(** [Compose_intrinsic(f_length, pp)]. *)
Definition Compose_intrinsic (f_length pp : vecs (A * A))
  : result (vecs mat3) :=
  if bool_decide (ndim f_length ≠ ndim pp
                  ∨ shape0 2 f_length ≠ shape0 2 pp)
  then Raise ValueError else
  match f_length, pp with
  | Many fs, Many pps =>
      let _concat := zip_with (fun f p => (f.1, f.2, p.1, p.2)) fs pps in
      Ok (Many (map fill_intrinsic _concat))
  | One f, One p => Ok (One (fill_intrinsic (f.1, f.2, p.1, p.2)))
  | _, _ => Raise ValueError
  end.

(** [Extract_intrinsic(intrinsic)]. *)
Definition Extract_intrinsic (intrinsic : vecs mat3)
  : vecs (A * A) * vecs (A * A) :=
  let _param (m : mat3) : (A * A) * (A * A) :=
    let '((m00, _, m02), (_, m11, m12), _) := m in ((m00, m11), (m02, m12)) in
  match intrinsic with
  | Many ms => (Many (map (fun m => (_param m).1) ms),
                Many (map (fun m => (_param m).2) ms))
  | One m => (One (_param m).1, One (_param m).2)
  end.

(** scipy's quaternion-to-matrix conversion; [None] when it raises (a
    quaternion of zero norm). *)
Variable Q_to_M : A * A * A * A → option mat3.

(** [np.eye(4)] with the rotation block and the translation column set. *)
Definition fill_extrinsic (m : mat3) (t : A * A * A) : mat4 :=
  let '((r00, r01, r02), (r10, r11, r12), (r20, r21, r22)) := m in
  let '(tx, ty, tz) := t in
  ((r00, r01, r02, tx), (r10, r11, r12, ty), (r20, r21, r22, tz),
   (zero, zero, zero, one)).

(** [Compose_extrinsic(q, tf)]. *)
Definition Compose_extrinsic (q : vecs (A * A * A * A)) (tf : vecs (A * A * A))
  : result (vecs mat4) :=
  if bool_decide (ndim q ≠ ndim tf
                  ∨ (2 ≤ ndim q ∧ shape0 4 q ≠ shape0 3 tf))
  then Raise ValueError else
  match q, tf with
  | Many qs, Many tfs =>
      match mapM Q_to_M qs with
      | Some _m => Ok (Many (zip_with fill_extrinsic _m tfs))
      | None => Raise LibraryError
      end
  | One q1, One t1 =>
      match Q_to_M q1 with
      | Some _m => Ok (One (fill_extrinsic _m t1))
      | None => Raise LibraryError
      end
  | _, _ => Raise ValueError
  end.
(** X10. Every message that [_process] records for a product whose area
    has the six attributes read has under [area] the dict of the name, the
    area and projection identifiers, the projection string (as [proj4]) and
    the shape (x size, then y size), and its topic is the template composed
    with that dict. With a topic template there is one message per
    (product, filename) pair when processing ends normally, as it does on a
    well-formed item whose messages posttroll accepts. *)
Theorem X10_area_in_payload_and_topic item kwargs w :
  let o := _process env item kwargs w in
  ∃ Ms, messages (state_of o) = messages w ++ Ms ∧
    (is_Some (_topic w) → result_of o = inr tt →
       length Ms = length (staged_pairs env item)) ∧
    (item_ok env item = true →
     messages_ok env (_topic w) (_publish_vars w) item = true →
     result_of o = inr tt) ∧
    Forall (λ msg, ∃ prod fname dset topic,
      (prod, fname) ∈ staged_pairs env item ∧
      scene_getitem (scene item) prod = Some dset ∧
      _topic w = Some topic ∧
      msg_data msg !! "uid" = Some (VStr (basename env fname)) ∧
      ∀ name area_id proj_id proj4 x_size y_size,
        getattr (ds_area dset) "name" = Some name →
        getattr (ds_area dset) "area_id" = Some area_id →
        getattr (ds_area dset) "proj_id" = Some proj_id →
        getattr (ds_area dset) "proj4_string" = Some proj4 →
        getattr (ds_area dset) "x_size" = Some x_size →
        getattr (ds_area dset) "y_size" = Some y_size →
        let area_data : dict :=
          {[ "name" := name; "area_id" := area_id; "proj_id" := proj_id;
             "proj4" := proj4; "shape" := VTuple [x_size; y_size] ]} in
        msg_data msg !! "area" = Some (VDict area_data) ∧
        msg_subject msg = compose env topic area_data) Ms.
Proof.
  intros o. subst o.
  destruct (_process_staged env item kwargs w)
    as (D & Ms & Hst & _ & _ & HMs & _ & Hlen & Hexp & Hok).
  exists Ms. rewrite Hst. split; [done|]. split; [|split; [by auto|]].
  { intros Ht Hr. rewrite Hlen by done.
    by rewrite <- (length_fmap write_pair), Hexp, length_fmap. }
  eapply Forall_impl; [exact HMs|].
  intros msg (prod & fname & topic & start_time & dset & Hin & Ht & Hs & Hd & ->).
  exists prod, fname, dset, topic. simpl.
  pose proof (to_send_fix_lookup env start_time fname (area_data_of (ds_area dset))
                (create_fnames env (attrs (scene item))
                   (product_config (extra_metadata item)) prod).2
                (select_dict_items env (attrs (scene item)) (_publish_vars w))) as Hl.
  cbv zeta in Hl. destruct Hl as (_ & Huid & _ & Harea & _).
  do 4 (split; [done|]).
  intros name area_id proj_id proj4 x_size y_size H1 H2 H3 H4 H5 H6.
  rewrite Harea.
  by rewrite (area_data_of_Some _ name area_id proj_id proj4 x_size y_size).
Qed.
(** The map callback keeps the parent unless it is left without images. *)
Lemma mapped_kept k x :
  imagesPresent k x = true -> droppedImageless props k x = false ->
  exists o, mapped props k x = Ok (Some o).
Proof.
  unfold droppedImageless, mapped.
  destruct k; cbn [imagesPresent childCount mapCallback isBounties]; eauto;
    unfold modelsMap, collectionsMap, bountiesMap, postsMap.
  - intros _. destruct (length (modelImages props x)); cbn [Nat.eqb negb orb andb];
      [rewrite andb_true_r; intros ->%negb_false_iff|]; eauto.
  - intros _. destruct (length (List.filter _ _)); cbn [Nat.eqb negb orb andb];
      [rewrite andb_true_r; intros ->%negb_false_iff|]; eauto.
  - destruct (BaseBounty.images x) as [imgs|]; [|discriminate]. intros _.
    cbn [option_map]. destruct (length (List.filter _ _)); cbn [Nat.eqb negb];
      [rewrite andb_false_r; discriminate|]; eauto.
  - intros _. destruct (BasePost.images x) as [imgs|]; [|eauto].
    cbn [option_map]. destruct (length (List.filter _ _)); cbn [Nat.eqb negb orb andb];
      [rewrite andb_true_r; intros ->%negb_false_iff|]; eauto.
Qed.

Lemma contribution_in k x o xs ys r :
  passes props k x = true -> mapped props k x = Ok (Some o) ->
  switch props k (xs ++ x :: ys) = Ok r -> In o (items r).
Proof.
  intros Hp Hm E. rewrite (switch_items props k _ r E).
  apply in_flat_map. exists x. split; [apply in_elt|].
  unfold contribution. rewrite Hp, Hm. now left.
Qed.
End Override.

(** C1 (amended).  In a call that is not short-circuited, for the six content
    types with a level (models, images, articles, collections, bounties,
    posts), an item for which the owner test of its branch holds or whose
    viewer is a moderator, and whose level is exactly [0], is in the output,
    in the form that the map callback of the branch returns, whatever the
    hidden sets and the browsing level are, unless it is dropped for lack of
    images.  Images and articles are never dropped that way. *)
Theorem owner_override_visible `{SharedUtils} (props : FilterPreferencesProps)
    (k : DataKey) (xs : list (ItemOf k)) (x : ItemOf k) (ys : list (ItemOf k)) :
  reachesSwitch props = true ->
  Forall (fun y => imagesPresent k y = true) (xs ++ x :: ys) ->
  overridden props k x = true ->
  droppedImageless props k x = false ->
  exists r o,
    filterPreferences props (key k) (Some (xs ++ x :: ys)) = Ok r
    /\ mapped props k x = Ok (Some o)
    /\ In o (items r)
    /\ (k = images \/ k = articles -> o = x).
Proof.
  intros Hr Hall Ho Hd.
  rewrite (filterPreferences_switch props k _ Hr).
  destruct (switch_returns props k _ Hall) as [r E].
  assert (Hx : imagesPresent k x = true).
  { apply (proj1 (List.Forall_forall _ _) Hall), in_elt. }
  destruct (mapped_kept props k x Hx Hd) as [o Hm].
  exists r, o. repeat split; try assumption.
  - eapply contribution_in; eauto using overridden_passes.
  - intros [-> | ->]; cbn in Hm; congruence.
Qed.
(** X10: when no stats key that starts with ["combo:"] holds that text a
    second time, a COMBINATION distribution that is returned has exactly the
    prefix-stripped keys as its options, and the entry of each is the
    percentage of the count stored under its own key. *)
Theorem combination_clean_keys {A V : Type} (py_int : V -> option Z)
    (redis : @RedisManager A V) (QUESTIONS : gmap string question_config)
    (question_id : string) (cfg : question_config)
    (r : DistributionResponse) (t : list event) :
  QUESTIONS !! question_id = Some cfg →
  cfg_type cfg = COMBINATION →
  0 < question_respondent_count redis question_id →
  let stats := question_stats redis question_id in
  let total := question_respondent_count redis question_id in
  (∀ k, is_Some (stats !! k) → PyStr.startswith k "combo:" = true →
        str_occurs "combo:" (PyStr.drop_chars 6 k) = false) →
  run (get_question_distribution py_int redis QUESTIONS question_id) = (Return r, t) →
  dom (distribution r) = prefix_stripped_options stats "combo:"
  ∧ ∀ k v, stats !! k = Some v → PyStr.startswith k "combo:" = true →
           distribution r !! PyStr.removeprefix k "combo:"
             = py_int v ≫= percent_of total.
Proof.
  intros Hq Hty Hpos stats total Hclean.
  rewrite (get_question_distribution_run _ _ _ _ cfg Hq).
  unfold distribution_of. fold stats total.
  replace (0 <? total) with true by (symmetry; apply Z.ltb_lt; lia).
  rewrite bool_decide_eq_true_2 by (by right). rewrite Hty.
  destruct (tally _ _ _ _ _ _) as [[d|e] t'] eqn:Htally; [|done].
  intros [= <- <-]. simpl.
  apply tally_Return in Htally as [Hall Hd].
  change (prefix_of COMBINATION) with "combo:" in Hall, Hd.
  assert (Hopts : effective_options COMBINATION (default [] (cfg_options cfg)) stats
                  = (fun k => PyStr.removeprefix k "combo:")
                      <$> filter (fun k => PyStr.startswith k "combo:" = true)
                                 (map_to_list stats).*1).
  { change (effective_options COMBINATION (default [] (cfg_options cfg)) stats)
      with (discovered_options stats "combo:").
    unfold discovered_options. apply list_fmap_ext. intros i k Hk.
    apply list_elem_of_lookup_2, list_elem_of_filter in Hk as [Hpre Hin].
    apply list_elem_of_fmap in Hin as ([k' v] & -> & Hin).
    apply elem_of_map_to_list in Hin. simpl in *.
    apply replace_strips_prefix; [done|done|].
    apply Hclean; [by eexists|done]. }
  rewrite Hopts in Hall, Hd. split.
  - unfold prefix_stripped_options. apply set_eq. intros o.
    rewrite elem_of_dom, elem_of_list_to_set, Hd.
    destruct (decide (o ∈ _)) as [Ho|Ho]; [|split; [by intros [? ?]|done]].
    split; [done|]. intros _. by apply Hall.
  - intros k v Hk Hpre. rewrite Hd, decide_True.
    + unfold entry_of, count_of, PyStr.removeprefix.
      unfold PyStr.startswith in Hpre. rewrite Hpre.
      rewrite (prefix_drop_chars "combo:" k Hpre), Hk. done.
    + apply list_elem_of_fmap. exists k. split; [done|].
      apply list_elem_of_filter. split; [done|].
      apply list_elem_of_fmap. exists (k, v). split; [done|].
      by apply elem_of_map_to_list.
Qed.
(** * Student Expense Manager: the store and its reports

    A shallow embedding of [expense_manager.py].  The program keeps two
    SQLite tables,

      expenses(id INTEGER PRIMARY KEY AUTOINCREMENT, date TEXT NOT NULL,
               category TEXT NOT NULL, amount REAL NOT NULL, note TEXT)
      budget(month TEXT PRIMARY KEY, amount REAL NOT NULL)

    and every feature of the menu is one SQL statement wrapped in a little
    Python.  The embedding therefore has two layers:

    - [Sqlite]: the part of the SQLite engine the statements rely on, above
      all the date parser behind [strftime('%Y-%m', date)];
    - the Python functions of the program, under their own names.

    Conventions.  TEXT values and Python strings are byte strings (the UTF-8
    encoding SQLite stores) without the zero byte.  REAL amounts are finite
    numbers, modelled by rationals [Q]; the values [nan] and [inf] that
    [input_float] would let through have no counterpart.  The engine and
    Python compute with binary64, where an addition rounds, so that a SUM
    need not be the arithmetic sum of its terms (0.1 + 0.7 is not 0.8).
    The theorems about totals therefore say which rows are summed and in
    which order, and what sign a total has; none of them says that a total
    is an arithmetic sum.  (The lemmas that relate a SUM to the arithmetic
    sum [total] hold of the rationals, and serve to bound totals.)
    INTEGER values are [Z], with the signed 64-bit range checked wherever
    the engine or the Python binding checks it.  A function that prints is
    modelled by the values it prints. *)

From Stdlib Require Import ZArith QArith Qround List String Ascii Bool Lia.
From Stdlib Require Import Permutation Sorted Lqa.
Import ListNotations.

Local Open Scope string_scope.
Local Open Scope Z_scope.

(* ================================================================== *)
(** * The SQLite engine, as far as the program uses it *)
(* ================================================================== *)

Module Sqlite.

(** Releases of the engine differ in three details of the date functions.
    The program does not pin a release, so the model carries them as flags
    and every result below holds for each choice.

    - [normalize_ymd]: a parsed day of month above 28 is renormalised through
      the Julian day number ([2023-02-31] becomes [2023-03-03]); older
      releases keep the fields as written.
    - [subsec_now]: the time values [subsec] and [subsecond] denote the
      current time; older releases reject them.
    - [ymd_alpha]: the Julian-day-to-calendar conversion uses the corrected
      century term; older releases truncate it towards zero. *)
Record engine : Type := mkEngine {
  normalize_ymd : bool;
  subsec_now : bool;
  ymd_alpha : bool
}.

Definition legacy_engine : engine := mkEngine false false false.
Definition current_engine : engine := mkEngine true true true.

(** ** Characters *)

Definition code (c : ascii) : Z := Z.of_N (N_of_ascii c).

(** [sqlite3Isdigit] *)
Definition isdigit (c : ascii) : bool := (48 <=? code c) && (code c <=? 57).

(** [sqlite3Isspace]: space, \t, \n, \v, \f, \r *)
Definition isspace (c : ascii) : bool :=
  (code c =? 32) || ((9 <=? code c) && (code c <=? 13)).

Definition digit_val (c : ascii) : Z := code c - 48.

Fixpoint skip_space (z : string) : string :=
  match z with
  | String c z' => if isspace c then skip_space z' else z
  | EmptyString => z
  end.

(** ASCII case folding, as [sqlite3StrICmp] does it. *)
Definition tolower (c : ascii) : ascii :=
  if (65 <=? code c) && (code c <=? 90)
  then ascii_of_N (N_of_ascii c + 32) else c.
####################
■ **Exercise**
Above this task is a listing. Restate, word for word and with nothing added, the lines from the one with "(k : DataKey)" through the one with "(redis : @RedisManager".

■ **Answer section**
    (k : DataKey) (xs : list (ItemOf k)) (x : ItemOf k) (ys : list (ItemOf k)) :
  reachesSwitch props = true ->
  Forall (fun y => imagesPresent k y = true) (xs ++ x :: ys) ->
  overridden props k x = true ->
  droppedImageless props k x = false ->
  exists r o,
    filterPreferences props (key k) (Some (xs ++ x :: ys)) = Ok r
    /\ mapped props k x = Ok (Some o)
    /\ In o (items r)
    /\ (k = images \/ k = articles -> o = x).
Proof.
  intros Hr Hall Ho Hd.
  rewrite (filterPreferences_switch props k _ Hr).
  destruct (switch_returns props k _ Hall) as [r E].
  assert (Hx : imagesPresent k x = true).
  { apply (proj1 (List.Forall_forall _ _) Hall), in_elt. }
  destruct (mapped_kept props k x Hx Hd) as [o Hm].
  exists r, o. repeat split; try assumption.
  - eapply contribution_in; eauto using overridden_passes.
  - intros [-> | ->]; cbn in Hm; congruence.
Qed.
(** X10: when no stats key that starts with ["combo:"] holds that text a
    second time, a COMBINATION distribution that is returned has exactly the
    prefix-stripped keys as its options, and the entry of each is the
    percentage of the count stored under its own key. *)
Theorem combination_clean_keys {A V : Type} (py_int : V -> option Z)
    (redis : @RedisManager A V) (QUESTIONS : gmap string question_config)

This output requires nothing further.